C’est ainsi que Pascal Boniface a voulu s’excuser, reconnaissant une maladresse dans l’usage de l’expression « muslim d’apparence ». On apprend au passage qu’une insulte à connotation raciste a été rétrogradée au rang d’indélicatesse. On a connu M. Boniface plus sourcilleux ! Mais, on ne sait pas encore si la jurisprudence fonctionnera demain si la personne « maladroite » est de droite… Le tweet a donc été retiré, mais l’homme a trop d’ego pour admettre véritablement son erreur, alors il faut un dernier baroud d’honneur. Il termine donc ses fausses excuses en renfonçant le clou.
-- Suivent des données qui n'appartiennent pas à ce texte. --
Lemma merge_spec_minimal cur rest : minimal (merge_spec cur rest).
Proof.
  revert cur. induction rest as [|r rest IH]; intros cur; simpl; [done|].
  destruct (mergeable cur r) eqn:Hm; [done|].
  pose proof (IH r) as Hmin. destruct (merge_spec_head r rest) as (l & r' & Heq & Hb & Hn & Hf).
  rewrite Heq in *. split; [|done]. unfold mergeable in *. congruence.
Qed.

Lemma merge_loop_spec rest pre cur t fuel lo :
  regions t = pre ++ cur :: rest -> wf_from lo (cur :: rest) -> (length rest < fuel)%nat ->
  merge_loop fuel (length pre) t = Done (set_regions (pre ++ merge_spec cur rest) t).
Proof.
  revert pre cur t fuel lo. induction rest as [|r rest IH];
    intros pre cur t fuel lo Hreg Hwf Hfuel; (destruct fuel as [|fuel]; [simpl in Hfuel; lia|]);
    simpl in Hfuel |- *; rewrite Hreg, list_lookup_middle by done.
  - rewrite lookup_ge_None_2 by (rewrite length_app; simpl; lia).
    simpl. f_equal. rewrite <- Hreg. by destruct t.
  - replace (pre ++ cur :: r :: rest) with ((pre ++ [cur]) ++ r :: rest) by (by rewrite <- app_assoc).
    rewrite lookup_middle by (rewrite length_app; simpl; lia).
    assert (Hok : region_ok cur) by apply Hwf.
    change (u64 (r_base cur + r_size cur)) with (r_end cur). rewrite r_end_rend by done.
    replace (negb (rend cur =? r_base r) || negb (memblock_get_region_node cur =? memblock_get_region_node r)
             || negb (r_flags cur =? r_flags r)) with (negb (mergeable cur r))
      by (unfold mergeable, memblock_get_region_node; by rewrite !negb_andb).
    destruct (mergeable cur r) eqn:Hm; simpl.
    + rewrite <- app_assoc. simpl.
      destruct (take_drop_split pre (cur :: r :: rest) (length pre) eq_refl) as [-> _].
      replace (drop (S (S (length pre))) (pre ++ cur :: r :: rest)) with rest.
      2:{ rewrite drop_app_ge by lia. by replace (S (S (length pre)) - length pre)%nat with 2%nat by lia. }
      rewrite (u64_small (r_size cur + r_size r)).
      2:{ apply mergeable_iff in Hm as (He & _). destruct Hwf as (_ & _ & _ & Hok2 & _).
          unfold region_ok, rend, is_u64, PHYS_ADDR_MAX in *. lia. }
      rewrite (IH pre (merged cur r) _ _ lo); [done|done|by apply merged_wf|lia].
    + destruct Hwf as (Hlo & _ & Hwf).
      replace (rend cur >? r_base r) with false by (destruct Hwf; lia). simpl.
      replace (S (length pre)) with (length (pre ++ [cur])) by (rewrite length_app; simpl; lia).
      rewrite (IH (pre ++ [cur]) r _ _ (rend cur)); [by rewrite <- app_assoc| |done|lia].
      by rewrite Hreg, <- app_assoc.
Qed.

(** [memblock_merge_regions] on a whole array. *)
Lemma memblock_merge_regions_spec t :
  regions t <> [] -> wf_from 0 (regions t) ->
  exists rs, memblock_merge_regions t = Done (set_regions rs t) /\
    rs <> [] /\ wf_from 0 rs /\ minimal rs /\ sizes rs = sizes (regions t) /\
    (length rs <= length (regions t))%nat /\ (forall a, attr rs a = attr (regions t) a).
Proof.
  intros Hne Hwf. destruct (regions t) as [|cur rest] eqn:Hreg; [done|].
  exists (merge_spec cur rest). split_and!.
  - unfold memblock_merge_regions. rewrite Hreg.
    apply (merge_loop_spec rest [] cur t _ 0); [done|done|simpl; lia].
  - by destruct (merge_spec_head cur rest) as (l & r & -> & _).
  - by apply merge_spec_wf.
  - apply merge_spec_minimal.
  - apply merge_spec_sizes.
  - apply merge_spec_length.
  - intros a. by eapply merge_spec_attr.
Qed.

(** ** Splitting at the boundaries of a range *)

(** The part of a region that lies in [lo, hi). *)
Definition clip (lo hi : Z) (r : memblock_region) : list memblock_region :=
  let b := Z.max (r_base r) lo in
  let e := Z.min (rend r) hi in
  if b <? e then [mk_region b (e - b) (r_flags r) (r_nid r)] else [].

Fixpoint clips (lo hi : Z) (rs : list memblock_region) : list memblock_region :=
  match rs with
  | [] => []
  | r :: rs' => clip lo hi r ++ clips lo hi rs'
  end.

(** The array after [memblock_isolate_range]: what lies below, in and above. *)
Definition isolated (base end_ : Z) (rs : list memblock_region) : list memblock_region :=
  clips 0 base rs ++ clips base end_ rs ++ clips end_ PHYS_ADDR_MAX rs.

Lemma region_eta r b s : b = r_base r -> s = r_size r -> mk_region b s (r_flags r) (r_nid r) = r.
Proof. intros -> ->. by destruct r. Qed.

Lemma clip_inside lo hi r : region_ok r -> lo <= r_base r -> rend r <= hi -> clip lo hi r = [r].
Proof.
  unfold clip, region_ok. intros. rewrite Z.max_l, Z.min_l by lia.
  replace (r_base r <? rend r) with true by (unfold rend in *; lia).
  by rewrite region_eta by (unfold rend in *; lia).
Qed.

Lemma clip_outside lo hi r : rend r <= lo \/ hi <= r_base r -> clip lo hi r = [].
Proof. unfold clip. intros. by replace (_ <? _) with false by lia. Qed.

Lemma clips_above lo hi b rs : hi <= b -> wf_from b rs -> clips lo hi rs = [].
Proof.
  intros Hb Hwf%wf_from_Forall. induction Hwf as [|r rs [? ?] _ IH]; simpl; [done|].
  rewrite IH, clip_outside; [done|]. right. lia.
Qed.

Lemma clips_inside lo b rs : lo <= b -> wf_from b rs -> clips lo PHYS_ADDR_MAX rs = rs.
Proof.
  intros Hb Hwf%wf_from_Forall. induction Hwf as [|r rs [? Hok] _ IH]; simpl; [done|].
  rewrite IH, clip_inside; [done|done|lia|]. apply Hok.
Qed.

Lemma clips_attr lo hi rs a :
  attr (clips lo hi rs) a = if in_range lo hi a then attr rs a else None.
Proof.
  induction rs as [|r rs IH]; simpl; [by destruct (in_range _ _ _)|].
  rewrite attr_app, IH. unfold clip. zcase; simpl; icase; try done; lia.
Qed.

Lemma clips_bound lo hi rs : Forall (fun r => lo <= r_base r /\ rend r <= hi) (clips lo hi rs).
Proof.
  induction rs as [|r rs IH]; simpl; [constructor|]. apply Forall_app. split; [|done].
  unfold clip. zcase; repeat constructor; unfold rend in *; simpl; lia.
Qed.

Lemma last_end_bound x hi rs : Forall (fun r => rend r <= hi) rs -> last_end x rs <= Z.max x hi.
Proof. intros HF. revert x. induction HF as [|r rs Hr _ IH]; intros x; simpl; [lia|]. specialize (IH (rend r)). lia. Qed.

Lemma clips_last_end x lo hi rs : last_end x (clips lo hi rs) <= Z.max x hi.
Proof.
  apply last_end_bound. eapply Forall_impl; [|apply (clips_bound lo hi rs)].
  by intros r [_ ?].
Qed.

Lemma clips_wf lo hi b rs :
  0 <= lo -> wf_from b rs -> wf_from (Z.max b lo) (clips lo hi rs).
Proof.
  intros Hlo. revert b. induction rs as [|r rs IH]; intros b; simpl; [done|].
  intros (Hb & Hok & Hr). specialize (IH _ Hr).
  destruct Hok as (Hb0 & Hs & Hm). unfold clip. zcase; simpl.
  - unfold region_ok, rend in *. simpl in *.
    repeat split; try lia. eapply wf_from_weaken; [|exact IH]. lia.
  - eapply wf_from_weaken; [|exact IH]. unfold rend. lia.
Qed.

Lemma clip_sizes lo mid hi r :
  lo <= mid <= hi -> sizes (clip lo mid r) + sizes (clip mid hi r) = sizes (clip lo hi r).
Proof. intros. unfold clip. repeat zcase; simpl; lia. Qed.

Lemma clips_sizes lo mid hi rs :
  lo <= mid <= hi -> sizes (clips lo mid rs) + sizes (clips mid hi rs) = sizes (clips lo hi rs).
Proof.
  intros Hm. induction rs as [|r rs IH]; simpl; [lia|].
  rewrite !sizes_app. pose proof (clip_sizes lo mid hi r Hm). lia.
Qed.

Section Isolated.
Variables (base end_ : Z).
Hypothesis Hrange : 0 <= base < end_.
Hypothesis Hmax : end_ <= PHYS_ADDR_MAX.

Lemma isolated_attr rs a : wf_from 0 rs -> attr (isolated base end_ rs) a = attr rs a.
Proof.
  intros Hwf. unfold isolated. rewrite !attr_app, !clips_attr.
  pose proof (last_end_max 0 rs ltac:(unfold PHYS_ADDR_MAX; lia) Hwf) as Hle.
  pose proof (attr_below 0 rs a Hwf) as Hlow. pose proof (attr_above 0 rs a Hwf) as Hhigh.
  icase; try lia; destruct (attr rs a) eqn:Ha; try done.
  assert (Hc : a < 0 \/ last_end 0 rs <= a) by lia.
  destruct Hc as [Hc|Hc]; [by specialize (Hlow Hc)|by specialize (Hhigh Hc)].
Qed.

Lemma isolated_sizes rs : wf_from 0 rs -> sizes (isolated base end_ rs) = sizes rs.
Proof.
  intros Hwf. unfold isolated. rewrite !sizes_app, clips_sizes, clips_sizes by lia.
  by rewrite (clips_inside 0 0) by (done || lia).
Qed.

Lemma isolated_wf rs : wf_from 0 rs -> wf_from 0 (isolated base end_ rs).
Proof.
  intros Hwf. unfold isolated.
  pose proof (clips_wf 0 base 0 rs ltac:(lia) Hwf) as H1.
  pose proof (clips_wf base end_ 0 rs ltac:(lia) Hwf) as H2.
  pose proof (clips_wf end_ PHYS_ADDR_MAX 0 rs ltac:(lia) Hwf) as H3.
  pose proof (clips_last_end 0 0 base rs) as L1.
  pose proof (clips_last_end (last_end 0 (clips 0 base rs)) base end_ rs) as L2.
  rewrite !wf_from_app. split; [exact H1|]. split.
  - eapply wf_from_weaken; [|exact H2]. lia.
  - eapply wf_from_weaken; [|exact H3]. lia.
Qed.

End Isolated.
Pourquoi selon lui Karim Bouamrane est un « muslim d’apparence » ? Parce qu’il n’est pas assez critique à l’égard d’Israël et ne place pas de fausses accusations de génocide et d’apartheid contre l’État hébreu dès qu’il en a l’occasion. Le chercheur miserait-il sur une détestation culturelle des juifs et d’Israël, détestation qui ferait partie d’une identité musulmane ? On n’ose le penser, mais la piste pourrait-être la bonne.

Un sacré historique

D’autant que l’homme a rompu avec le PS avec pertes et fracas au début des années 2000. En cause ? Son positionnement à l’égard d’Israël et des juifs, déjà. Dans une note datée de 2001, il se positionnait sur le registre de l’efficacité électorale pour enjoindre les socialistes à quitter des positions jugées trop favorables à Israël alors que l’électorat à cibler serait plutôt, au vu du nombre, l’électorat musulman. C’était cynique, froid et arithmétiquement exact. Pourtant, aimer nager « dans les eaux glacées du calcul égoïste », c’est censé être de droite ça aussi… Visiblement, à gauche, on pratique fort bien la natation aussi. Mais ce qui est intéressant, c’était déjà l’argumentation de l’époque de M. Boniface: « Peut-on diaboliser Haider, et traiter normalement Sharon ? », écrivait-il. À l’époque, M. Haider était le dirigeant de l’extrême-droite autrichienne et ses sympathies pour le nazisme n’étaient pas ignorées. Un chercheur, censé donc avoir du recul sur ces questions, mettait sur le même plan le leader israélien et un Autrichien connu pour ses ambiguïtés envers le national-socialisme.

Une position que diffusent aujourd’hui les éléments de langage de LFI ou des islamistes, prompts à traiter de nazis les juifs, pour leur contester la création de l’État d’Israël. Pascal Boniface, de son côté, proposait même, dans le journal suisse Le Temps en 2002, d’inscrire Israël dans la liste des pays de « l’axe du Mal ». Le ton était alors ironique, mais visiblement l’obsession déjà là. Et 22 ans après, elle est toujours là. Au point que pour n’être pas assez agressif envers Israël, le maire de Saint-Ouen est accusé par Pascal Boniface d’être un mauvais musulman. Le fondateur de l’IRIS donne ainsi raison en creux à tous ceux qui notent que la recrudescence des actes et des paroles antisémites n’est pas liée à l’extrême-droite, mais à l’expression décomplexée d’un antisémitisme culturel arabo-musulman. Visiblement, il déplore même qu’il ne s’exprime pas plus.